> _How to complete this task_
Write the data below out again, exactly as each line reads.
(Provided records begins)
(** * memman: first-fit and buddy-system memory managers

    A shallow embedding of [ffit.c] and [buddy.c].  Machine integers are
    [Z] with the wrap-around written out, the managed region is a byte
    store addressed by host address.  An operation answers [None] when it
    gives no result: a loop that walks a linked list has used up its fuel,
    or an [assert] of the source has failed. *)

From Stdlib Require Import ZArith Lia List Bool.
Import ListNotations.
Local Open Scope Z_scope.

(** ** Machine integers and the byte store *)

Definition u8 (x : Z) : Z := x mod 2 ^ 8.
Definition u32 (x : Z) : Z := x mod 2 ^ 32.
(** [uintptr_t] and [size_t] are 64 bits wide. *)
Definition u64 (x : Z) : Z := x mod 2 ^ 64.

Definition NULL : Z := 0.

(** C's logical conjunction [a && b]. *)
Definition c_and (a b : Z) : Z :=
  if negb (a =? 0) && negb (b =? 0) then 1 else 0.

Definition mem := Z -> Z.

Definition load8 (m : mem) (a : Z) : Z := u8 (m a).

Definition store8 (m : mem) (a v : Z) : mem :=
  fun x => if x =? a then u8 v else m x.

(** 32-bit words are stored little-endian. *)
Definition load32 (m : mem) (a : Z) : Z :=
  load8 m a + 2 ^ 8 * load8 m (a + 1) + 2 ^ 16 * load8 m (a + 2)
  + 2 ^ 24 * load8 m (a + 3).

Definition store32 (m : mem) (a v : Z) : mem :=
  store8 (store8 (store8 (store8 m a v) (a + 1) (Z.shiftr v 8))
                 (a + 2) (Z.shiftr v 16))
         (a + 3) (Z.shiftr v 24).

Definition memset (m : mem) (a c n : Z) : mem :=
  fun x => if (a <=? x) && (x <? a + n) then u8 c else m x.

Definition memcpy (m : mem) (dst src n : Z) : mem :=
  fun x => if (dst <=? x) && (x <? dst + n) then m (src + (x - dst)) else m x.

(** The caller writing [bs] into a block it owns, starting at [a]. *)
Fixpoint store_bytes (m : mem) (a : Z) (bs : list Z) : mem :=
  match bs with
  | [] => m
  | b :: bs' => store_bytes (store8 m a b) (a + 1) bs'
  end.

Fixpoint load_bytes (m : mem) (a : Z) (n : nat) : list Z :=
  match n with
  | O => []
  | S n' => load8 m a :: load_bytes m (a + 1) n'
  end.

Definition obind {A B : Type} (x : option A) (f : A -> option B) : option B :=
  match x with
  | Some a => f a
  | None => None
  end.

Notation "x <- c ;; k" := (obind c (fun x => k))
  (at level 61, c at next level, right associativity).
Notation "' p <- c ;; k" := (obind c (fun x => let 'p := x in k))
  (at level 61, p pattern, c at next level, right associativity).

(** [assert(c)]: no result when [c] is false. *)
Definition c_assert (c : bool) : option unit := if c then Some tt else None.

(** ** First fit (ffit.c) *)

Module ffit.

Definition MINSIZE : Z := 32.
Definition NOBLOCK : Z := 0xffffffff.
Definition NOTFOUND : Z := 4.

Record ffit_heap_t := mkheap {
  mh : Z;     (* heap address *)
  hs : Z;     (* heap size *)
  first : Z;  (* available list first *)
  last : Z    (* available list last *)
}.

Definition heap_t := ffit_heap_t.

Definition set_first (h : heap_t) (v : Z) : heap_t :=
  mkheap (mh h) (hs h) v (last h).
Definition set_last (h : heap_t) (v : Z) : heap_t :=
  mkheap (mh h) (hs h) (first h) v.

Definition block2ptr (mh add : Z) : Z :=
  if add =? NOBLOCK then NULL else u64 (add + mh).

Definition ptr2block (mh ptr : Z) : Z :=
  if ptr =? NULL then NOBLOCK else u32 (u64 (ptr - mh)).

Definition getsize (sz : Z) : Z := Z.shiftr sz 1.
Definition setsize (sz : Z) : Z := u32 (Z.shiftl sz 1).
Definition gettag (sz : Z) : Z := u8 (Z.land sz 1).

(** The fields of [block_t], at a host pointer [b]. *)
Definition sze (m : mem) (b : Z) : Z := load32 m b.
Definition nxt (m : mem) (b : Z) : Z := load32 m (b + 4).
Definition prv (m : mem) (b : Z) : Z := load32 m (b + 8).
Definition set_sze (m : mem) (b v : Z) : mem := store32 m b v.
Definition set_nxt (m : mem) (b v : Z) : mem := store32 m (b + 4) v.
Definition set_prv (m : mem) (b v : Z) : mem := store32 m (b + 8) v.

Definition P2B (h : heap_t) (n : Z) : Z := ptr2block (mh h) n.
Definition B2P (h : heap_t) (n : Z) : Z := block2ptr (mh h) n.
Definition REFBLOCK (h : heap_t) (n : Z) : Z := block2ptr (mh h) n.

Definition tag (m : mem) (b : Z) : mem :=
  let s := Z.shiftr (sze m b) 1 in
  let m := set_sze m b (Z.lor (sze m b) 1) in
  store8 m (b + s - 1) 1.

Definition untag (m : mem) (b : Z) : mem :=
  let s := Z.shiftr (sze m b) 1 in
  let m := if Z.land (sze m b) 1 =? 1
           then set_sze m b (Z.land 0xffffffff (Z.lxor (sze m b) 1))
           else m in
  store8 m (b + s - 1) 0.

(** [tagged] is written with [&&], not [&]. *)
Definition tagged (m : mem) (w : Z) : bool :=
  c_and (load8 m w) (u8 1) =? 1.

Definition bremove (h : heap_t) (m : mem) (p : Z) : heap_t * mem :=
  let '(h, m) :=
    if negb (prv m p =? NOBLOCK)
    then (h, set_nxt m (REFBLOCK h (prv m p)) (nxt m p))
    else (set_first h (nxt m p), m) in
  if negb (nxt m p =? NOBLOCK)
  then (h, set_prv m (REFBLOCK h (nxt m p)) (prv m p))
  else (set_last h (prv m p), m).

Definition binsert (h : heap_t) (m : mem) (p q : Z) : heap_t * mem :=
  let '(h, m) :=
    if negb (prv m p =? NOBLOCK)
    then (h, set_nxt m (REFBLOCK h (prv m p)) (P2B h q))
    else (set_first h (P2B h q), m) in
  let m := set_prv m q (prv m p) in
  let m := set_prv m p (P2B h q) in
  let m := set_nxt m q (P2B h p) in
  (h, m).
(Provided records ends)
> _Written response_
(** * memman: first-fit and buddy-system memory managers

    A shallow embedding of [ffit.c] and [buddy.c].  Machine integers are
    [Z] with the wrap-around written out, the managed region is a byte
    store addressed by host address.  An operation answers [None] when it
    gives no result: a loop that walks a linked list has used up its fuel,
    or an [assert] of the source has failed. *)

From Stdlib Require Import ZArith Lia List Bool.
Import ListNotations.
Local Open Scope Z_scope.

(** ** Machine integers and the byte store *)

Definition u8 (x : Z) : Z := x mod 2 ^ 8.
Definition u32 (x : Z) : Z := x mod 2 ^ 32.
(** [uintptr_t] and [size_t] are 64 bits wide. *)
Definition u64 (x : Z) : Z := x mod 2 ^ 64.

Definition NULL : Z := 0.

(** C's logical conjunction [a && b]. *)
Definition c_and (a b : Z) : Z :=
  if negb (a =? 0) && negb (b =? 0) then 1 else 0.

Definition mem := Z -> Z.

Definition load8 (m : mem) (a : Z) : Z := u8 (m a).

Definition store8 (m : mem) (a v : Z) : mem :=
  fun x => if x =? a then u8 v else m x.

(** 32-bit words are stored little-endian. *)
Definition load32 (m : mem) (a : Z) : Z :=
  load8 m a + 2 ^ 8 * load8 m (a + 1) + 2 ^ 16 * load8 m (a + 2)
  + 2 ^ 24 * load8 m (a + 3).

Definition store32 (m : mem) (a v : Z) : mem :=
  store8 (store8 (store8 (store8 m a v) (a + 1) (Z.shiftr v 8))
                 (a + 2) (Z.shiftr v 16))
         (a + 3) (Z.shiftr v 24).

Definition memset (m : mem) (a c n : Z) : mem :=
  fun x => if (a <=? x) && (x <? a + n) then u8 c else m x.

Definition memcpy (m : mem) (dst src n : Z) : mem :=
  fun x => if (dst <=? x) && (x <? dst + n) then m (src + (x - dst)) else m x.

(** The caller writing [bs] into a block it owns, starting at [a]. *)
Fixpoint store_bytes (m : mem) (a : Z) (bs : list Z) : mem :=
  match bs with
  | [] => m
  | b :: bs' => store_bytes (store8 m a b) (a + 1) bs'
  end.

Fixpoint load_bytes (m : mem) (a : Z) (n : nat) : list Z :=
  match n with
  | O => []
  | S n' => load8 m a :: load_bytes m (a + 1) n'
  end.

Definition obind {A B : Type} (x : option A) (f : A -> option B) : option B :=
  match x with
  | Some a => f a
  | None => None
  end.

Notation "x <- c ;; k" := (obind c (fun x => k))
  (at level 61, c at next level, right associativity).
Notation "' p <- c ;; k" := (obind c (fun x => let 'p := x in k))
  (at level 61, p pattern, c at next level, right associativity).

(** [assert(c)]: no result when [c] is false. *)
Definition c_assert (c : bool) : option unit := if c then Some tt else None.

(** ** First fit (ffit.c) *)

Module ffit.

Definition MINSIZE : Z := 32.
Definition NOBLOCK : Z := 0xffffffff.
Definition NOTFOUND : Z := 4.

Record ffit_heap_t := mkheap {
  mh : Z;     (* heap address *)
  hs : Z;     (* heap size *)
  first : Z;  (* available list first *)
  last : Z    (* available list last *)
}.

Definition heap_t := ffit_heap_t.

Definition set_first (h : heap_t) (v : Z) : heap_t :=
  mkheap (mh h) (hs h) v (last h).
Definition set_last (h : heap_t) (v : Z) : heap_t :=
  mkheap (mh h) (hs h) (first h) v.

Definition block2ptr (mh add : Z) : Z :=
  if add =? NOBLOCK then NULL else u64 (add + mh).

Definition ptr2block (mh ptr : Z) : Z :=
  if ptr =? NULL then NOBLOCK else u32 (u64 (ptr - mh)).

Definition getsize (sz : Z) : Z := Z.shiftr sz 1.
Definition setsize (sz : Z) : Z := u32 (Z.shiftl sz 1).
Definition gettag (sz : Z) : Z := u8 (Z.land sz 1).

(** The fields of [block_t], at a host pointer [b]. *)
Definition sze (m : mem) (b : Z) : Z := load32 m b.
Definition nxt (m : mem) (b : Z) : Z := load32 m (b + 4).
Definition prv (m : mem) (b : Z) : Z := load32 m (b + 8).
Definition set_sze (m : mem) (b v : Z) : mem := store32 m b v.
Definition set_nxt (m : mem) (b v : Z) : mem := store32 m (b + 4) v.
Definition set_prv (m : mem) (b v : Z) : mem := store32 m (b + 8) v.

Definition P2B (h : heap_t) (n : Z) : Z := ptr2block (mh h) n.
Definition B2P (h : heap_t) (n : Z) : Z := block2ptr (mh h) n.
Definition REFBLOCK (h : heap_t) (n : Z) : Z := block2ptr (mh h) n.

Definition tag (m : mem) (b : Z) : mem :=
  let s := Z.shiftr (sze m b) 1 in
  let m := set_sze m b (Z.lor (sze m b) 1) in
  store8 m (b + s - 1) 1.

Definition untag (m : mem) (b : Z) : mem :=
  let s := Z.shiftr (sze m b) 1 in
  let m := if Z.land (sze m b) 1 =? 1
           then set_sze m b (Z.land 0xffffffff (Z.lxor (sze m b) 1))
           else m in
  store8 m (b + s - 1) 0.

(** [tagged] is written with [&&], not [&]. *)
Definition tagged (m : mem) (w : Z) : bool :=
  c_and (load8 m w) (u8 1) =? 1.

Definition bremove (h : heap_t) (m : mem) (p : Z) : heap_t * mem :=
  let '(h, m) :=
    if negb (prv m p =? NOBLOCK)
    then (h, set_nxt m (REFBLOCK h (prv m p)) (nxt m p))
    else (set_first h (nxt m p), m) in
  if negb (nxt m p =? NOBLOCK)
  then (h, set_prv m (REFBLOCK h (nxt m p)) (prv m p))
  else (set_last h (prv m p), m).

Definition binsert (h : heap_t) (m : mem) (p q : Z) : heap_t * mem :=
  let '(h, m) :=
    if negb (prv m p =? NOBLOCK)
    then (h, set_nxt m (REFBLOCK h (prv m p)) (P2B h q))
    else (set_first h (P2B h q), m) in
  let m := set_prv m q (prv m p) in
  let m := set_prv m p (P2B h q) in
  let m := set_nxt m q (P2B h p) in
  (h, m).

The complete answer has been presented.